What to do: In the material below, which lines hold the word "database"? Pick each one out.

Material supplied:

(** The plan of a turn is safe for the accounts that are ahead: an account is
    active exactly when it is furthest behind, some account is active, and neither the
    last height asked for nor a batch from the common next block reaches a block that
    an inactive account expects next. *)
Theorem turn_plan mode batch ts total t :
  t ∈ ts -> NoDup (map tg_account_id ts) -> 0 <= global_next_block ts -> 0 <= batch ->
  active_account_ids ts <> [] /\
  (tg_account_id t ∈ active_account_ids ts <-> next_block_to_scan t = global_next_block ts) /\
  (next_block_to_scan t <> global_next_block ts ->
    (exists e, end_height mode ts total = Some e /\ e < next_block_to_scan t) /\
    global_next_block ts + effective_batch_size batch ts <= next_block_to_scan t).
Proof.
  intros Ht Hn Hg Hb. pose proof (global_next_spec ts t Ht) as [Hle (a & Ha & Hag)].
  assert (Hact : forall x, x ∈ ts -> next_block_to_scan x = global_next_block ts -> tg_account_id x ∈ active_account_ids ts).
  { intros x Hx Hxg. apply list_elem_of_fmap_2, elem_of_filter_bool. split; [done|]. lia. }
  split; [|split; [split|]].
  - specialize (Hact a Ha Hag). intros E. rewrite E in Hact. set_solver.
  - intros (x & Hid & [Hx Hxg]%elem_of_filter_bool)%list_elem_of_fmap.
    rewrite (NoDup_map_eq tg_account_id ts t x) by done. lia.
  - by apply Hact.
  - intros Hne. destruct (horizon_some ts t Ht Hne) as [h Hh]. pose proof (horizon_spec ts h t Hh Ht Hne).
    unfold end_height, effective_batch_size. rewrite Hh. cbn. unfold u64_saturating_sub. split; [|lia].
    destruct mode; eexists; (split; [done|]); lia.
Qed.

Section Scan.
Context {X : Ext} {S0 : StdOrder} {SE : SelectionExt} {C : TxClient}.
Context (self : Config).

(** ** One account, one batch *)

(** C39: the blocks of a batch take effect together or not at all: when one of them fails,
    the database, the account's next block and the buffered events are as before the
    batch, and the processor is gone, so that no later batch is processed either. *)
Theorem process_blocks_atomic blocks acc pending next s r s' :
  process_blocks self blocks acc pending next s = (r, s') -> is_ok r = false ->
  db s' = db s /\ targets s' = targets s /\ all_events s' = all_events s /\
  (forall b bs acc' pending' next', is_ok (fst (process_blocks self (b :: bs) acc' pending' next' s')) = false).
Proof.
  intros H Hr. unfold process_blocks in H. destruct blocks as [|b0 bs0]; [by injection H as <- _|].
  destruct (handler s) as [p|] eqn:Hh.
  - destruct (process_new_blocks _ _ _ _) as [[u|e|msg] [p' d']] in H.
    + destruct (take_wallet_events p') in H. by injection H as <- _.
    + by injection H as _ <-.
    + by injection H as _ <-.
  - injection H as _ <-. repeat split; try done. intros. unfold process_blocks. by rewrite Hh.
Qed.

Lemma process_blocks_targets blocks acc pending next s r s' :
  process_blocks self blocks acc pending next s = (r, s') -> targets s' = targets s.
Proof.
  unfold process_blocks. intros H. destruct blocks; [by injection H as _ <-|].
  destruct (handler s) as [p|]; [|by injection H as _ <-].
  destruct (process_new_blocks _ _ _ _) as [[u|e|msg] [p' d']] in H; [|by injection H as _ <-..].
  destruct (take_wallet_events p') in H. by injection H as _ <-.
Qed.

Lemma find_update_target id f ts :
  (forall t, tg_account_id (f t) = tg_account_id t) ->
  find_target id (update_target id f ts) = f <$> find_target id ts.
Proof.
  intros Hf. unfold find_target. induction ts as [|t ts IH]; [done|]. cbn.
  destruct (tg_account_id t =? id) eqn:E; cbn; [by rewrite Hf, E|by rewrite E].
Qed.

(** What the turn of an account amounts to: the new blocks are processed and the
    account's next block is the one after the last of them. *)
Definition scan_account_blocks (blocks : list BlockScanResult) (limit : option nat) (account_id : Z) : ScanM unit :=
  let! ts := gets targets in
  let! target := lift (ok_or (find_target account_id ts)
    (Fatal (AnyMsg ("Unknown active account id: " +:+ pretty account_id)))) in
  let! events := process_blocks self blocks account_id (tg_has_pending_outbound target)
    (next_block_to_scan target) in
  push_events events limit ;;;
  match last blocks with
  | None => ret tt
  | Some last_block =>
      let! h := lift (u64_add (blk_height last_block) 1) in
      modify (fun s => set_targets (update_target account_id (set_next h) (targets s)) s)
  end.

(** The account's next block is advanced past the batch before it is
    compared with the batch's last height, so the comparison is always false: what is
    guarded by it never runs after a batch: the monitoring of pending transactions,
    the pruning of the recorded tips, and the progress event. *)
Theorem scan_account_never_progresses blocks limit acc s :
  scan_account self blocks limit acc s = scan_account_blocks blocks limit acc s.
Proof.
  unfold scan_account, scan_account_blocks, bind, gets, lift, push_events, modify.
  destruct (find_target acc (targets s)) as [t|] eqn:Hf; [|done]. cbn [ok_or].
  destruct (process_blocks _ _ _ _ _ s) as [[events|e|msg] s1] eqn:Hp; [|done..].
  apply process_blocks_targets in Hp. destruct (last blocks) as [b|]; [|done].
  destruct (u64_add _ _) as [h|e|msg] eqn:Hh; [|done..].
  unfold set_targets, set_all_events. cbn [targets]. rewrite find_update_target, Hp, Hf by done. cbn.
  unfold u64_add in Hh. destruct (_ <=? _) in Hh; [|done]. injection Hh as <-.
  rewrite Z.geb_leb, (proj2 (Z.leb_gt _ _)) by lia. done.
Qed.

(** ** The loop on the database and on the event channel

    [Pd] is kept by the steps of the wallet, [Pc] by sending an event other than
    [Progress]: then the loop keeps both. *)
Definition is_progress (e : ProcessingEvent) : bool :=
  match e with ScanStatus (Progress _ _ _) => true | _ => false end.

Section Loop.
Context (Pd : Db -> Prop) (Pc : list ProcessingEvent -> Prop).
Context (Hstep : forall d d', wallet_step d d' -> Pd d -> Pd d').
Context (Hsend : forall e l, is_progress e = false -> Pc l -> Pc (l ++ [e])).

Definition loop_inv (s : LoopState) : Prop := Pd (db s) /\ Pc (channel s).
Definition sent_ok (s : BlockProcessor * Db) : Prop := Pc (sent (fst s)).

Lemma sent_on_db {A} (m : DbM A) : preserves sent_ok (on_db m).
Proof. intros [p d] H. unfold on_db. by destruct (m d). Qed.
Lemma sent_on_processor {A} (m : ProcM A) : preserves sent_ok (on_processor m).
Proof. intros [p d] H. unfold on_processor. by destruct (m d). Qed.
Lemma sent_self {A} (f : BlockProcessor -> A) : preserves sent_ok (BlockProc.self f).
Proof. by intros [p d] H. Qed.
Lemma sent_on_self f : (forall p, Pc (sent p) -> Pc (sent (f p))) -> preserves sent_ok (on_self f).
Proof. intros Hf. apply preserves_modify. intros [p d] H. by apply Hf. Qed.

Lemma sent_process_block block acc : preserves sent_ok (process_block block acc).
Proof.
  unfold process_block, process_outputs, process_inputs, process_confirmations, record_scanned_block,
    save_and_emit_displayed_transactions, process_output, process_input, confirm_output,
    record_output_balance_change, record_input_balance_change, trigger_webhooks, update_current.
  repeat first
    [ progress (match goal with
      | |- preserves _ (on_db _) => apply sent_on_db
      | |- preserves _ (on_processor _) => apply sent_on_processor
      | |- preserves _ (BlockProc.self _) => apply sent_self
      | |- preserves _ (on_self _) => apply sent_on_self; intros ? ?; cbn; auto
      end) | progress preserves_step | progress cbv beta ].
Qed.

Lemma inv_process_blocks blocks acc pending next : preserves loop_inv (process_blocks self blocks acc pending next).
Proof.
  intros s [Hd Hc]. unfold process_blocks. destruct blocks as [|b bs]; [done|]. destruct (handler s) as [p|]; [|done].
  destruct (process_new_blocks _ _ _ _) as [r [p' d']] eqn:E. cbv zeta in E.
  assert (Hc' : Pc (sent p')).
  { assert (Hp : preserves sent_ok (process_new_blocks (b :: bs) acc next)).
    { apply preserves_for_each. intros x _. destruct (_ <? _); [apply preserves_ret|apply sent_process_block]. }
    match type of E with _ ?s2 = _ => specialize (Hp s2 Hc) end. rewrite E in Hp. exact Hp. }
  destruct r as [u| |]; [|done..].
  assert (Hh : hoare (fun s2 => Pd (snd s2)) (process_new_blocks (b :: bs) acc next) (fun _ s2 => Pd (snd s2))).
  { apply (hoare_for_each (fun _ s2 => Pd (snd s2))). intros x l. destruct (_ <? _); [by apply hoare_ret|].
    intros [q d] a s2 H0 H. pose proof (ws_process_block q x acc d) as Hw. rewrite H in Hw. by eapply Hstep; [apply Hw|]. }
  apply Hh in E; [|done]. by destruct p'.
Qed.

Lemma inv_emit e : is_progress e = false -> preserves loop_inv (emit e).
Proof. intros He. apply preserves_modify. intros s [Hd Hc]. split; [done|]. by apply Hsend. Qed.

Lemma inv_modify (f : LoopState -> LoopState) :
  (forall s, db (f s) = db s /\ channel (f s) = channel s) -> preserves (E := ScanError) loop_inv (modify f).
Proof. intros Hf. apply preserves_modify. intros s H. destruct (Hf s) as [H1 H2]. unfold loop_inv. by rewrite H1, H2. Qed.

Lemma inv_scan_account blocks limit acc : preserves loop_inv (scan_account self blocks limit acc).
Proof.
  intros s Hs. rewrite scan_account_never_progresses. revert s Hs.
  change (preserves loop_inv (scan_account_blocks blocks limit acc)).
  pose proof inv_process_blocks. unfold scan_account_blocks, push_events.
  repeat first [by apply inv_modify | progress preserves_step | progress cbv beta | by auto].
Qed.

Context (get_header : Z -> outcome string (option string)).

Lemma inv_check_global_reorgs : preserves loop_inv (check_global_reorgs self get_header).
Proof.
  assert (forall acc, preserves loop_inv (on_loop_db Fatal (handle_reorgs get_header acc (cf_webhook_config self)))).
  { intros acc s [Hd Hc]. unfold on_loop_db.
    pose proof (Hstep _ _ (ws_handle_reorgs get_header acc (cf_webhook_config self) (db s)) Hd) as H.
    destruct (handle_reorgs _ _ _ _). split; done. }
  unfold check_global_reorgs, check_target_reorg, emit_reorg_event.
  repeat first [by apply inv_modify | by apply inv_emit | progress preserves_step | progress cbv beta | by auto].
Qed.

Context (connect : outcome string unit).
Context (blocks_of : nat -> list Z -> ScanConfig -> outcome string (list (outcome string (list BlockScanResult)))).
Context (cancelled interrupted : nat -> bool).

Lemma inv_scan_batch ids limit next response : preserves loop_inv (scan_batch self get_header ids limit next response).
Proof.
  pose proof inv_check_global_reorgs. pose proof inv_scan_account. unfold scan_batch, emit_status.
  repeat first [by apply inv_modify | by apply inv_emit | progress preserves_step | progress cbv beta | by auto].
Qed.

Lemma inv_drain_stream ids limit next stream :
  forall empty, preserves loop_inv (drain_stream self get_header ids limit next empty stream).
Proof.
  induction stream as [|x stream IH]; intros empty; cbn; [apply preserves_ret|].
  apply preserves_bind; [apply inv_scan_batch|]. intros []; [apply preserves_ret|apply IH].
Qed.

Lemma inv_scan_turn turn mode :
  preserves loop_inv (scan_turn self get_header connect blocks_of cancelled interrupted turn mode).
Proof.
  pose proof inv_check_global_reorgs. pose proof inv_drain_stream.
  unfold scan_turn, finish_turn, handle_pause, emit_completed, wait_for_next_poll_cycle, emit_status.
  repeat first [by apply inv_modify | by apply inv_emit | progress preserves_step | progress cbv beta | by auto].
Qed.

Solution below:
    the database, the account's next block and the buffered events are as before the
(** ** The loop on the database and on the event channel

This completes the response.